Getting Started¶

Get up and running with malaysian-manglish-nlp in under 5 minutes.

Installation¶

pip (recommended)With extrasFrom sourceDocker

pip install malaysian-manglish-nlp

Core install has zero external dependencies. Lightweight, fast, works everywhere.

# ML model backend (transformers)
pip install malaysian-manglish-nlp[ml]

# spaCy integration
pip install malaysian-manglish-nlp[spacy]

# FastAPI REST server
pip install malaysian-manglish-nlp[api]

# Everything
pip install malaysian-manglish-nlp[all]

git clone https://github.com/ZafranYusof/malaysia-manglish-nlp.git
cd malaysian-manglish-nlp
pip install -e .

Useful for development or if you want to modify modules directly.

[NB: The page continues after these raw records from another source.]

(** X11: [greekPrefixToNumber] knows the numbers from 2 to 24 and no
    other, and no two prefixes stand for the same number. *)
Theorem greekPrefixToNumber_range (prefix : string) (n : Z) :
  greekPrefixToNumber prefix = Some n ->
  (2 <= n <= 24)%Z
  /\ forall other, greekPrefixToNumber other = Some n -> other = prefix.
Proof.
  intros Hp. apply greekPrefixToNumber_entry in Hp. split.
  - apply greekPrefixes_numbers in Hp. apply in_map_iff in Hp.
    destruct Hp as (k & <- & Hk). apply in_seq in Hk. lia.
  - intros other Ho. apply greekPrefixToNumber_entry in Ho.
    simpl in Hp, Ho.
    repeat (destruct Hp as [Hp|Hp]; [injection Hp as <- <-|]);
      try (destruct Hp);
      repeat (destruct Ho as [Ho|Ho];
              [first [discriminate Ho | injection Ho as <-; reflexivity]|]);
      destruct Ho.
Qed.

Lemma adjectiveToNumber_sides (adj : string) (sides : Z) :
  adjectiveToNumber adj = Some sides ->
  In sides (List.map Z.of_nat (seq 3 14)).
Proof.
  unfold adjectiveToNumber.
  destruct (List.find _ adjectives) as [[key v]|] eqn:F; [|discriminate].
  intros [= <-]. apply List.find_some in F. destruct F as [Hin _].
  apply (in_map snd) in Hin. simpl in Hin. vm_compute. exact Hin.
Qed.

Lemma greekPrefixToNumber_numbers (prefix : string) (n : Z) :
  greekPrefixToNumber prefix = Some n ->
  In n (List.map Z.of_nat (seq 2 23)).
Proof.
  intros Hp. eapply greekPrefixes_numbers, greekPrefixToNumber_entry, Hp.
Qed.

(** Case analysis on a number of a finite range. *)
Ltac each_number H :=
  vm_compute in H;
  repeat (destruct H as [H|H]; [rewrite <- H; clear H|]);
  [..|destruct H].

(** The loops of [repeat] in the ring scripts end; they run once for every
    started third, or quarter, of the number of pats. *)
Lemma repeat_thirds (n : Z) :
  In n (List.map Z.of_nat (seq 2 23)) ->
  exists d, repeat [true; false; true] (toNumber n / 3)%float = Some d
            /\ Z.of_nat (length d) = (3 * ((n + 2) / 3))%Z.
Proof.
  intros Hn. each_number Hn;
    (match goal with
     | |- exists d, ?r = Some d /\ _ =>
         let v := eval vm_compute in r in
         match v with
         | Some ?d => exists d; split;
                      [vm_compute; reflexivity|vm_compute; reflexivity]
         end
     end).
Qed.

Lemma repeat_quarters (n : Z) :
  In n (List.map Z.of_nat (seq 2 23)) ->
  exists d, repeat [true; false; false; true] (toNumber n / 4)%float = Some d
            /\ Z.of_nat (length d) = (4 * ((n + 3) / 4))%Z.
Proof.
  intros Hn. each_number Hn;
    (match goal with
     | |- exists d, ?r = Some d /\ _ =>
         let v := eval vm_compute in r in
         match v with
         | Some ?d => exists d; split;
                      [vm_compute; reflexivity|vm_compute; reflexivity]
         end
     end).
Qed.

(** What the tests on the number of sides say, in integers. *)
Lemma sidesAre_quotient (n sides : Z) :
  In n (List.map Z.of_nat (seq 2 23)) ->
  In sides (List.map Z.of_nat (seq 3 14)) ->
  (sidesAre (Some sides) 8 (2 * toNumber n / 3)%float = true ->
   (3 * sides = 2 * n)%Z)
  /\ (sidesAre (Some sides) 3 (toNumber n / 4)%float = true ->
      (4 * sides = n)%Z)
  /\ (sidesAre (Some sides) 6 (toNumber n / 2)%float = true ->
      (2 * sides = n)%Z)
  /\ (sidesAre (Some sides) 3 (toNumber n / 2)%float = true ->
      (2 * sides = n)%Z).
Proof.
  intros Hn Hs. each_number Hn; each_number Hs;
    repeat apply conj; intros H; vm_compute in H;
    first [discriminate H | reflexivity].
Qed.

(** X20: the tests that compare the number of sides with a quotient of
    the number of pats, made on doubles, are exact for the numbers of the
    two tables: each holds exactly when the integers stand in that
    ratio. *)
Theorem sides_tests_are_exact (adj prefix : string) (sides n : Z) :
  adjectiveToNumber adj = Some sides ->
  greekPrefixToNumber prefix = Some n ->
  (sidesAre (Some sides) 8 (2 * toNumber n / 3)%float = true
   <-> (8 <= sides /\ 3 * sides = 2 * n)%Z)
  /\ (sidesAre (Some sides) 3 (toNumber n / 4)%float = true
      <-> (3 <= sides /\ 4 * sides = n)%Z)
  /\ (sidesAre (Some sides) 6 (toNumber n / 2)%float = true
      <-> (6 <= sides /\ 2 * sides = n)%Z)
  /\ (sidesAre (Some sides) 3 (toNumber n / 2)%float = true
      <-> (3 <= sides /\ 2 * sides = n)%Z).
Proof.
  intros Hs Hn. apply adjectiveToNumber_sides in Hs.
  apply greekPrefixToNumber_numbers in Hn.
  each_number Hn; each_number Hs;
    repeat apply conj;
    (let T := fresh "Htest" in
     intros T;
     first [vm_compute in T; discriminate T | lia | vm_compute; reflexivity]).
Qed.

Lemma anglesAndDirections_some (a b : float) (r : option (list bool))
  (d : list bool) :
  r = Some d ->
  anglesAndDirections a b r = Some (Items [anglesItem a b; directionsItem d]).
Proof. now intros ->. Qed.

Lemma overallShapeToScript_cases (overallShape patsPrefix : string)
  (leafShape : option string) (n : Z) :
  greekPrefixToNumber patsPrefix = Some n ->
  exists r, overallShapeToScript overallShape patsPrefix leafShape = Some r
            /\ shapeResult overallShape patsPrefix leafShape n r.
Proof.
  intros Hp. pose proof (greekPrefixToNumber_numbers _ _ Hp) as Hn.
  unfold overallShapeToScript. rewrite Hp. cbv zeta.
  assert (Hq : forall sides, adjectiveToNumber overallShape = Some sides ->
               (sidesAre (Some sides) 8 (2 * toNumber n / 3)%float = true ->
                (3 * sides = 2 * n)%Z)
               /\ (sidesAre (Some sides) 3 (toNumber n / 4)%float = true ->
                   (4 * sides = n)%Z)
               /\ (sidesAre (Some sides) 6 (toNumber n / 2)%float = true ->
                   (2 * sides = n)%Z)).
  { intros sides Hs. apply adjectiveToNumber_sides in Hs.
    destruct (sidesAre_quotient n sides Hn Hs) as (H1 & H2 & H3 & _).
    auto. }
  destruct (repeat_thirds n Hn) as (d3 & Hd3 & Hl3).
  destruct (repeat_quarters n Hn) as (d4 & Hd4 & Hl4).
  unfold computeRing1Script, computeRing2Script, computeRing3Script.
  rewrite Hd3, Hd4. clear Hd3 Hd4.
  destruct (adjectiveToNumber overallShape) as [sides|] eqn:Hsides;
    [destruct (Hq sides eq_refl) as (Hq1 & Hq2 & Hq3)|cbn [sidesAre]];
    clear Hq;
    repeat match goal with
           | |- context [if ?c then _ else _] => destruct c eqn:?
           end.
  all: try (eexists; split; [reflexivity|];
            first [apply shape_unrecognized | apply shape_angles]).
  all: repeat match goal with
              | H : (_ && _) = true |- _ =>
                  apply andb_prop in H; destruct H
              | H : (_ =? _)%Z = true |- _ => apply Z.eqb_eq in H
              end.
  all: try match goal with
           | |- exists r, anglesAndDirections ?a ?b (repeat ?l ?k) = Some r /\ _ =>
               let v := eval vm_compute in (repeat l k) in
               match v with
               | Some ?d =>
                   exists (Items [anglesItem a b; directionsItem d]); split;
                   [apply anglesAndDirections_some; vm_compute; reflexivity
                   |apply shape_directions; subst; reflexivity]
               end
           end.
  all: repeat match goal with
              | H : true = true -> _ |- _ => specialize (H eq_refl)
              | H : false = true -> _ |- _ => clear H
              end.
  all: eexists; (split; [reflexivity|]).
  all: try (apply shape_directions;
            Z.to_euclidean_division_equations; lia).
  all: destruct (Z.eq_dec (n mod 4) 0)%Z as [Hmod|Hmod];
    [apply shape_directions; Z.to_euclidean_division_equations; lia|].
  all: apply shape_too_many_directions;
    [Z.to_euclidean_division_equations; lia
    |Z.to_euclidean_division_equations; lia
    |assumption|assumption
    |rewrite Hsides; f_equal; Z.to_euclidean_division_equations; lia].
Qed.

Lemma overallShapeToScript_returns (overallShape patsPrefix : string)
  (leafShape : option string) :
  exists r, overallShapeToScript overallShape patsPrefix leafShape = Some r.
Proof.
  destruct (greekPrefixToNumber patsPrefix) as [n|] eqn:Hp.
  - destruct (overallShapeToScript_cases overallShape patsPrefix leafShape
                n Hp) as (r & Hr & _). now exists r.
  - unfold overallShapeToScript. rewrite Hp. eauto.
Qed.

Lemma validateScript_kind (items : list ScriptItem) :
  validateScript items = Null
  \/ exists e, validateScript items = Problem e.
Proof.
  unfold validateScript.
  destruct (withField numPats items), (withField pats items); cbv zeta;
    repeat match goal with
           | |- context [if ?c then _ else _] => destruct c
           end; unfold countsDiffer; eauto.
Qed.

Lemma finishScript_validated (name : NamePieces) (info : InfoStorer) :
  snd (finishScript name info) = [] ->
  validateScript (fst (finishScript name info)) = Null.
Proof.
  unfold finishScript.
  set (info1 := match namePats name with Some _ => _ | None => _ end).
  set (info2 := match truthy (generator name) with
                | Some _ => _ | None => _ end).
  destruct (errors info2) as [|e es] eqn:He.
  - destruct (validateScript_kind (script info2)) as [Hv|[e Hv]];
      rewrite Hv; simpl; [intros _; exact Hv|].
    rewrite He. discriminate.
  - simpl. rewrite He. discriminate.
Qed.

(** X12: [namePiecesToScript] returns for every name (the loops that build
    the directions end), and a result without errors has passed
    [validateScript]: its script says how many pats there are, and the
    counts it gives through [numPats], [pats] and [directions] agree. *)
Theorem namePiecesToScript_validated (name : NamePieces) :
  exists items problems,
    namePiecesToScript name = Some (items, problems)
    /\ (problems = [] ->
        validateScript items = Null
        /\ (withField numPats items <> [] \/ withField pats items <> [])).
Proof.
  assert (G : forall info,
             exists items problems,
               Some (finishScript name info) = Some (items, problems)
               /\ (problems = [] ->
                   validateScript items = Null
                   /\ (withField numPats items <> []
                       \/ withField pats items <> []))).
  { intros info. exists (fst (finishScript name info)),
                        (snd (finishScript name info)).
    split; [now destruct (finishScript name info)|].
    intros Hnone. pose proof (finishScript_validated name info Hnone) as Hv.
    split; [exact Hv|].
    unfold validateScript in Hv.
    destruct (withField numPats (fst (finishScript name info)));
      [|left; discriminate].
    destruct (withField pats (fst (finishScript name info)));
      [discriminate|right; discriminate]. }
  unfold namePiecesToScript. cbv zeta.
  destruct (truthy (overallShape name)) as [shape|]; [|apply G].
  destruct (truthy (patsPrefix name)) as [prefix|]; [|apply G].
  destruct (overallShapeToScript_returns shape prefix (leafShape name))
    as [r ->].
  apply G.
Qed.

docker pull zafranyusof/malaysian-manglish-nlp:latest
docker run -it malaysian-manglish-nlp mnlp --help

Pre-built image with all extras included.

Python Version

malaysian-manglish-nlp requires Python 3.9+. Verify with:

python --version

Verify Installation¶

mnlp --version
# malaysian-manglish-nlp 1.0.0

mnlp doctor
# ✓ Python 3.11.4
# ✓ Core modules loaded (51/51)
# ✓ Optional: ml not installed (install with [ml])
# ✓ Optional: spacy not installed (install with [spacy])

First Example Walkthrough¶

Let's analyse a real Manglish sentence step by step.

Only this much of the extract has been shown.